Jamaican musician (born 1965)

Delroy Thompson (born 19 November 1965), better known by his stage name Pinchers, is a Jamaican reggae and dancehall artist.

==Career==
He released his first album as a teenager in Jamaica for Blue Trac Records, before briefly moving to the UK in 1985. Pinchers made his first hits in 1986 with "Borrow No Gun", which he released through King Jammy, "Abrakabra", "Eat Man", and "Jailhouse Hot". Pinchers gained fame with the single "Agony", from the album of the same name produced by King Jammy. In the same year, he recorded the Mass Out album, produced by Philip "Fatis" Burrell and backed by Sly & Robbie, Jackie Mittoo and Robbie Lyn, among others.

In 1990, he released "Bandelero", which became his signature tune.

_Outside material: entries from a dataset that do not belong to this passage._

(** X13.  With a non-empty [eventNamesList] the tags given by the caller are
    ignored: the published tags are looked up from the names alone. *)
Theorem publishEvent_names_override_tags (o : PublishEventOptions)
    (n : string) (names : list string) (tags : option (list string)) (t : trace) :
  pe_eventNamesList o = Some (n :: names) ->
  publishEvent W cfg PUBLISH_EVENT_URL GET_EVENT_CATEGORIES_URL o t
  = publishEvent W cfg PUBLISH_EVENT_URL GET_EVENT_CATEGORIES_URL
      {| pe_message := pe_message o; pe_metaData := pe_metaData o;
         pe_hoverData := pe_hoverData o; pe_createdOn := pe_createdOn o;
         pe_eventTagsList := tags; pe_eventNamesList := pe_eventNamesList o;
         pe_title := pe_title o; pe_onPrem := pe_onPrem o |} t.
Proof.
  intros Hn. unfold publishEvent, publishEvent_body. cbn. now rewrite Hn.
Qed.

(** [getEventCategories] issues one request and never raises. *)
Lemma getEventCategories_one_request (onPrem : option bool) (t : trace) :
  getEventCategories W cfg GET_EVENT_CATEGORIES_URL onPrem t
  = (Return (categories_of
               (srv_categories W (requests t)
                  (ReqEventCategories (formatUrl cfg GET_EVENT_CATEGORIES_URL onPrem)))),
     (t ++ [EvRequest (ReqEventCategories
                         (formatUrl cfg GET_EVENT_CATEGORIES_URL onPrem))])%list).
Proof.
  unfold getEventCategories, try_catch, bind, axios.
  now destruct (srv_categories W (requests t) _) as [st|st [l|]].
Qed.

(** X14.  [getEventCategories] swallows its own failure, whatever it is (a
    rejection with or without a response, a body without data), and
    resolves with no category; [publishEvent] then blames the first name:
    it raises "Tag ... not found" after the single category request and
    publishes nothing.  More generally the first name that no category
    carries is blamed. *)
Theorem publishEvent_categories_unavailable (o : PublishEventOptions)
    (n : string) (names : list string) (t : trace) :
  let catReq :=
    ReqEventCategories (formatUrl cfg GET_EVENT_CATEGORIES_URL (pe_onPrem o)) in
  let categories := categories_of (srv_categories W (requests t) catReq) in
  pe_eventNamesList o = Some (n :: names) ->
  (categories = [] ->
   publishEvent W cfg PUBLISH_EVENT_URL GET_EVENT_CATEGORIES_URL o t
   = (Raise (Error ("Tag '" ++ n ++ "' not found in data.")),
      (t ++ [EvRequest catReq])%list))
  /\ (forall u : string,
        first_unknown categories (n :: names) = Some u ->
        publishEvent W cfg PUBLISH_EVENT_URL GET_EVENT_CATEGORIES_URL o t
        = (Raise (Error ("Tag '" ++ u ++ "' not found in data.")),
           (t ++ [EvRequest catReq])%list)).
Proof.
  intros catReq categories Hn.
  assert (Hgen : forall u : string,
             first_unknown categories (n :: names) = Some u ->
             publishEvent W cfg PUBLISH_EVENT_URL GET_EVENT_CATEGORIES_URL o t
             = (Raise (Error ("Tag '" ++ u ++ "' not found in data.")),
                (t ++ [EvRequest catReq])%list)).
  { intros u Hu. unfold publishEvent. rewrite try_catch_rethrows.
    unfold publishEvent_body. rewrite Hn.
    unfold bind at 1. unfold bind at 1.
    rewrite getEventCategories_one_request. fold catReq. fold categories.
    unfold bind. rewrite tags_of_names_spec, Hu. reflexivity. }
  split; [|exact Hgen].
  intros Hnil. apply Hgen. now rewrite Hnil.
Qed.

(** X15.  With names that all have a category, [publishEvent] issues exactly two
    requests, the category list and the post; the post carries the ids of
    the names, in the order of the names; the data of the answer is
    returned. *)
Theorem publishEvent_resolves_names (o : PublishEventOptions)
    (n : string) (names : list string) (categories : list EventCategory)
    (st st' : Z) (d : prim) (t : trace) :
  let catReq := ReqEventCategories (formatUrl cfg GET_EVENT_CATEGORIES_URL (pe_onPrem o)) in
  let tags := omap (tag_id categories) (n :: names) in
  let pubReq := ReqPublishEvent (formatUrl cfg PUBLISH_EVENT_URL (pe_onPrem o))
                  (publish_payload o tags) in
  pe_eventNamesList o = Some (n :: names) ->
  first_unknown categories (n :: names) = None ->
  srv_categories W (requests t) catReq = Responded st (Some categories) ->
  srv_publish W (S (requests t)) pubReq = Responded st' d ->
  truthy d = true ->
  publishEvent W cfg PUBLISH_EVENT_URL GET_EVENT_CATEGORIES_URL o t
  = (Return d, (t ++ [EvRequest catReq; EvRequest pubReq])%list)
  /\ length tags = length (n :: names).
Proof.
  intros catReq tags pubReq Hn Hknown Hcat Hpub Hd.
  assert (Htags : tags_of_names categories (n :: names) [] = Ok tags).
  { rewrite tags_of_names_spec, Hknown. reflexivity. }
  assert (Hlen : length tags = length (n :: names)).
  { clear -Hknown. subst tags. revert Hknown.
    induction (n :: names) as [|x l IH]; [reflexivity|].
    cbn [first_unknown].
    change (omap (tag_id categories) (x :: l))
      with (match tag_id categories x with
            | Some y => y :: omap (tag_id categories) l
            | None => omap (tag_id categories) l
            end).
    destruct (tag_id categories x); [|discriminate].
    intros Hl. cbn [length]. now rewrite IH. }
  split; [|exact Hlen].
  unfold publishEvent. rewrite try_catch_rethrows.
  unfold publishEvent_body. rewrite Hn.
  unfold bind at 1. unfold bind at 1.
  unfold getEventCategories, try_catch, bind, axios. fold catReq. rewrite Hcat.
  cbn [ret data]. rewrite Htags. cbn [lift ret].
  destruct tags as [|tag tags'] eqn:Etags; [discriminate Hlen|].
  change (ReqPublishEvent _ _) with pubReq.
  rewrite requests_snoc_request, Hpub. cbn [data]. rewrite Hd.
  cbn [ret]. now rewrite <- app_assoc.
Qed.

End Publishing.

(* ===================================================================== *)
(** ** The alias stage *)
(* ===================================================================== *)

Section AliasFacts.
Context {N : JSNumber}.

Lemma fold_left_id {A B : Type} (f : A -> B -> A) (l : list B) (a : A) :
  (forall x, x ∈ l -> forall a', f a' x = a') -> fold_left f l a = a.
Proof.
  revert a. induction l as [|x l IH]; intros a Hid; [reflexivity|].
  cbn [fold_left]. rewrite Hid by left. apply IH. intros y Hy. apply Hid. now right.
Qed.


Lemma obj_get_absent (o : obj) (k : string) : k ∉ map fst o -> obj_get o k = VUndef.
Proof.
  induction o as [|[k0 v0] o IH]; cbn; [reflexivity|]. intros Hk.
  apply not_elem_of_cons in Hk as [Hne Hk].
  destruct (String.eqb_spec k0 k); [congruence|]. now apply IH.
Qed.

(** Copying an object whose keys are distinct and none an array index
    yields the same object. *)
Lemma spread_id (o : obj) :
  NoDup (map fst o) -> (forall k, k ∈ map fst o -> array_index k = None) -> spread o = o.
Proof.
  intros Hnd Hidx. unfold spread. rewrite own_keys_no_index by exact Hidx. clear Hidx.
  induction o as [|[k0 v0] o IH]; [reflexivity|].
  cbn [map fst] in *. apply NoDup_cons in Hnd as [Hk0 Hnd].
  cbn [obj_get]. rewrite String.eqb_refl. f_equal.
  rewrite <- (IH Hnd) at 2. apply map_ext_in. intros k Hk.
  destruct (String.eqb_spec k0 k) as [->|_]; [|reflexivity].
  exfalso. apply Hk0. now apply list_elem_of_In.
Qed.



(** X16.  Long-format rows.  When none of the row's own columns other than
    [sensor], [time] and [timestamp] has an alias, be it a name or a member
    of [Object.prototype], the alias stage changes the [sensor] field at
    most.  A sensor with a non-empty name gets the name.  A sensor that is
    named like a member of [Object.prototype] and has no name of its own is
    replaced by that member, a function or the prototype object.  Any other
    row is returned as it is. *)
Theorem alias_row_long_format (aliasMap : gmap string string) (row : obj) :
  NoDup (map fst row) ->
  (forall k, k ∈ map fst row -> array_index k = None) ->
  (forall k, k ∈ map fst row -> reserved k = false -> alias_of aliasMap k = NoAlias) ->
  alias_row aliasMap row =
  match (if truthy (obj_get row "sensor")
         then alias_of aliasMap (ToString (obj_get row "sensor")) else NoAlias) with
  | NoAlias => plain row
  | AliasName name => plain (obj_set "sensor" (VStr name) row)
  | AliasBuiltin b => {| fields := row; sensor_builtin := Some b |}
  end.
Proof.
  intros Hnd Hidx Hnone. unfold alias_row.
  rewrite spread_id, own_keys_no_index by assumption.
  rewrite fold_left_id.
  - destruct (truthy (obj_get row "sensor")); [|reflexivity].
    now destruct (alias_of aliasMap (ToString (obj_get row "sensor"))).
  - intros k Hk a'. destruct (reserved k) eqn:Hres; [reflexivity|].
    now rewrite (Hnone k Hk Hres).
Qed.


End AliasFacts.

(* ===================================================================== *)
(** ** Further properties of the stages and of the loops *)
(* ===================================================================== *)

Section StageFacts.
Context {N : JSNumber} {H : Host}.

(** X18.  Calibration changes nothing but the [value] of a row: in every row
    that the stage returns, every other field keeps its value, and so does
    the list of the row's fields. *)
Theorem calibrate_only_value (metadata : DeviceMetadata) (row row' : obj) :
  calibrate_row metadata row = Ok row' ->
  (forall k, k <> "value" -> obj_get row' k = obj_get row k)
  /\ ("value" ∈ map fst row -> map fst row' = map fst row).
Proof.
  unfold calibrate_row. intros Hrow. split.
  - intros k Hk. destruct (sensor_params metadata row); [| discriminate |congruence].
    destruct (obj_get row "value"); try congruence;
      destruct (isNaN _); try congruence; injection Hrow as <-; rewrite obj_get_set;
      destruct (String.eqb_spec "value" k); congruence.
  - intros Hin. destruct (sensor_params metadata row); [| discriminate |congruence].
    destruct (obj_get row "value"); try congruence;
      destruct (isNaN _); try congruence; injection Hrow as <-;
      rewrite obj_set_keys; unfold add_seen;
      now rewrite bool_decide_eq_true_2.
Qed.

(** X19.  The output of [formatSensorData] follows the input: formatting a
    concatenation gives the concatenation of the formatted parts. *)
Theorem formatSensorData_app (a b : list raw) :
  formatSensorData (a ++ b) = (formatSensorData a ++ formatSensorData b)%list.
Proof. rewrite !formatSensorData_flat_map. apply flat_map_app. Qed.

End StageFacts.

Section Recovery.
Context {N : JSNumber} {H : Host}.
Variable W : World.

(** X20.  A transient failure costs one sleep and nothing else.  When the first
    attempt of the bulk loop fails within the budget and the platform then
    serves [pages], the result is the one of an undisturbed run: no page is
    lost or fetched twice.  One more request is made and one sleep taken. *)
Theorem influx_recovers_after_failure (url deviceId sensorValues : string)
    (pages : list (list obj * option CursorData)) (cur : CursorData)
    (retry : Z) (allData : list obj) (fuel : nat) (t : trace) :
  let req := influx_request url deviceId sensorValues cur in
  let delay := if 5 <? retry + 1 then RETRY_DELAY_INFLUX.2 else RETRY_DELAY_INFLUX.1 in
  retry + 1 < MAX_RETRIES_INFLUX ->
  influx_fails (srv_influx W (requests t) req) ->
  pages <> [] ->
  influx_cursor_open (Some cur) = true ->
  influx_script W (S (requests t)) pages ->
  (S (length pages) <= fuel)%nat ->
  exists t' : trace,
    influx_while W fuel url deviceId sensorValues (Some cur) retry allData t
    = (Return (allData ++ concat (map fst pages))%list,
       (t ++ EvRequest req :: EvSleep delay :: t')%list)
    /\ length t' = length pages
    /\ requests t' = length pages.
Proof.
  intros req delay Hbudget Hfail Hne Hopen Hscript Hfuel.
  destruct fuel as [|fuel]; [lia|].
  rewrite influx_while_fail_step by assumption.
  destruct (Z.ltb_spec (retry + 1) MAX_RETRIES_INFLUX) as [_|Hge]; [|lia].
  assert (Hans := influx_script_answers W url deviceId sensorValues pages cur _ Hscript).
  assert (Hrun := influx_while_pages W url deviceId sensorValues pages cur (retry + 1)
                    allData fuel (t ++ [EvRequest req; EvSleep delay])%list Hne Hopen).
  exists (influx_requests url deviceId sensorValues cur pages).
  fold req. fold delay. rewrite Hrun.
  - split; [now rewrite <- app_assoc|].
    exact (influx_requests_length W url deviceId sensorValues pages cur _ Hans).
  - rewrite requests_app. cbn. now rewrite Nat.add_1_r.
  - lia.
Qed.

End Recovery.

Section SensorResolution.
Context {N : JSNumber} {H : Host}.
Variable W : World.
Variable cfg : Config.



End SensorResolution.

Section EndToEnd.
Context {N : JSNumber} {H : Host}.
Variable W : World.
Variable cfg : Config.

Lemma sensor_requests_length (url deviceId : string) (cur : CursorInfo) :
  forall (sensorList : list string) (runs : list (list (list raw * CursorInfo))),
    length runs = length sensorList ->
    length (sensor_requests url deviceId cur sensorList runs) = length (concat runs)
    /\ requests (sensor_requests url deviceId cur sensorList runs) = length (concat runs).
Proof.
  induction sensorList as [|sensor rest IH]; intros [|pages runs] Hlen;
    try discriminate Hlen; [now split|].
  cbn [sensor_requests concat].
  destruct (IH runs) as [Hl Hr]; [now injection Hlen|].
  destruct (dp_requests_length url deviceId sensor pages cur) as [Hl1 Hr1].
  rewrite requests_app, !length_app. split; congruence.
Qed.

It was later part of the soundtrack for the movie Shottas. He continued with hits through the mid-1990s, including "Carpenter", "Send Another One Come" and "Venti Uno" with Bounty Killer.

Pinchers continues to record music and perform concerts, where he is known for his elaborate outfits. He states his name was a continuation of other Jamaican artists in the 1980s named after carpentry tools such as Pliers, Screwdriver and Tenor Saw.

==Personal life==
In January 2015, he was among a group of men who were shot at in Queenborough, Jamaica; two men were killed and Thompson was hit in his left arm, breaking two bones.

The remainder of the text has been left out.